### Task prompt
For the records that follow, give the number of lines in which the word "outs" occurs, with nothing added.

Top of Data records

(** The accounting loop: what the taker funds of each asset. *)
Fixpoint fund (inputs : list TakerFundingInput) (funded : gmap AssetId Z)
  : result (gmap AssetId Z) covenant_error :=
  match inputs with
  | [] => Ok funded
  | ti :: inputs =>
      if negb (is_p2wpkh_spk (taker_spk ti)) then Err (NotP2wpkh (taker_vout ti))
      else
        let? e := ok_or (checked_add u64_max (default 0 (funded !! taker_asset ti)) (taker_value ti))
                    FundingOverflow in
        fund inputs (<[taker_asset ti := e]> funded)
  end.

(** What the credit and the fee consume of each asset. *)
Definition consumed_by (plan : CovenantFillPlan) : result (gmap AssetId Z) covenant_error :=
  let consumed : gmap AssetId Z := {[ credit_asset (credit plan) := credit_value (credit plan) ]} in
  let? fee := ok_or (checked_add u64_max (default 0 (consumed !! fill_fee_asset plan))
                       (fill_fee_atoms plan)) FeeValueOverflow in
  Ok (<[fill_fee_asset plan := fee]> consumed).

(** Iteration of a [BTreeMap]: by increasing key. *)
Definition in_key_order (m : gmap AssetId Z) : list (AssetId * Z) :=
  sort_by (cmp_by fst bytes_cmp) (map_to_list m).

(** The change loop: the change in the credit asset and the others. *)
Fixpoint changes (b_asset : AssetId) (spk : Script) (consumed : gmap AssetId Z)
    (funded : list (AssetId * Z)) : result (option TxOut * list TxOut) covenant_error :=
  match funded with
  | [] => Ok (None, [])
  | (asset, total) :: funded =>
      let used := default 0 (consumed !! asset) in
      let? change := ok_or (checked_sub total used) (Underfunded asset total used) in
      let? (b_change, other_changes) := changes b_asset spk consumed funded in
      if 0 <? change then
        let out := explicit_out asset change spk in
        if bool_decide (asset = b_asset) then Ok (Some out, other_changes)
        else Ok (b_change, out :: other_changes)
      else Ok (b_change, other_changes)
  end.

Bottom of Data records
Top of Data records

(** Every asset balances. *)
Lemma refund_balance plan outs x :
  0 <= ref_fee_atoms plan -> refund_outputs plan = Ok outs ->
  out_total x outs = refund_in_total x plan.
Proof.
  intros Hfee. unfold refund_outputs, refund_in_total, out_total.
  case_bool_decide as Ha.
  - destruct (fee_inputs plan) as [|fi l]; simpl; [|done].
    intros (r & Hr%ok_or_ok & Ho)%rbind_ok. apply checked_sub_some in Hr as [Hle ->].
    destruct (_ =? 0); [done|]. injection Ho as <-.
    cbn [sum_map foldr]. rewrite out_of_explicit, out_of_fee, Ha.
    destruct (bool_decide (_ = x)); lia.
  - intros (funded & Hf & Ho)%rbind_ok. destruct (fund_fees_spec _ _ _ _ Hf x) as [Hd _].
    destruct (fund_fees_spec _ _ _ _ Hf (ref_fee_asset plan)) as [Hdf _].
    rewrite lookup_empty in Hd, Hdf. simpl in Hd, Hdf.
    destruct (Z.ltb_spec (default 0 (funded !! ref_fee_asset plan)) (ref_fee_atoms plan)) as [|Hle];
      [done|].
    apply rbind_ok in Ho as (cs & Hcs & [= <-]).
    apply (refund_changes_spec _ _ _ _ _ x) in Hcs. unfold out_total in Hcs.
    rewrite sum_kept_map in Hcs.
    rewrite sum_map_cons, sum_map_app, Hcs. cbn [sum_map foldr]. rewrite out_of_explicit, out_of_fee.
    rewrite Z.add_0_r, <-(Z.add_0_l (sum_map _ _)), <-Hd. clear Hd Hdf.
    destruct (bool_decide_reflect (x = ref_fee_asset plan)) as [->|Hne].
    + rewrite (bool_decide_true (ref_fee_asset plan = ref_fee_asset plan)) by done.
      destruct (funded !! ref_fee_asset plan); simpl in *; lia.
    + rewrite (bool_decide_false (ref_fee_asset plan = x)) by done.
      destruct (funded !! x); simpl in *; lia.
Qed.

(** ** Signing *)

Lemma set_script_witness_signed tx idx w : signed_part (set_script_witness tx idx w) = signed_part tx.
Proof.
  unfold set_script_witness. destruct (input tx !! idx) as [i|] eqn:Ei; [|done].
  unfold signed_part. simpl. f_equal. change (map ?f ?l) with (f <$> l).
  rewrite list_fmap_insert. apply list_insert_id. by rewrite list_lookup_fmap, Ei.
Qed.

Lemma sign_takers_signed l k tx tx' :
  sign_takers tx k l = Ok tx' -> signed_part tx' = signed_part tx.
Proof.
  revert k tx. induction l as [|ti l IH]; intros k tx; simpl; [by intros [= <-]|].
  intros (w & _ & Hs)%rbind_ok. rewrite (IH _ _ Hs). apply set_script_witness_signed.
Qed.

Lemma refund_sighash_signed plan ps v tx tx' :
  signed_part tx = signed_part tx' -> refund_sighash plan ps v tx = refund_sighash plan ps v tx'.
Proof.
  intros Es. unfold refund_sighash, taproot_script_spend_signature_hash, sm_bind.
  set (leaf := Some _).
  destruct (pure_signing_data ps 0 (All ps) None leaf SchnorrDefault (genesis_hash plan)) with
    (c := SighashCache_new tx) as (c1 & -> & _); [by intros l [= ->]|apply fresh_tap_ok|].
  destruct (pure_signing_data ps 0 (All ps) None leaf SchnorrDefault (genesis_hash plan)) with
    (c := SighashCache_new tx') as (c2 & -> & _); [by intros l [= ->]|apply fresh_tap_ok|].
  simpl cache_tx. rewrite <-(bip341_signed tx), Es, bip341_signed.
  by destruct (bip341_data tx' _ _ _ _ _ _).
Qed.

Bottom of Data records

### Exercise solution
3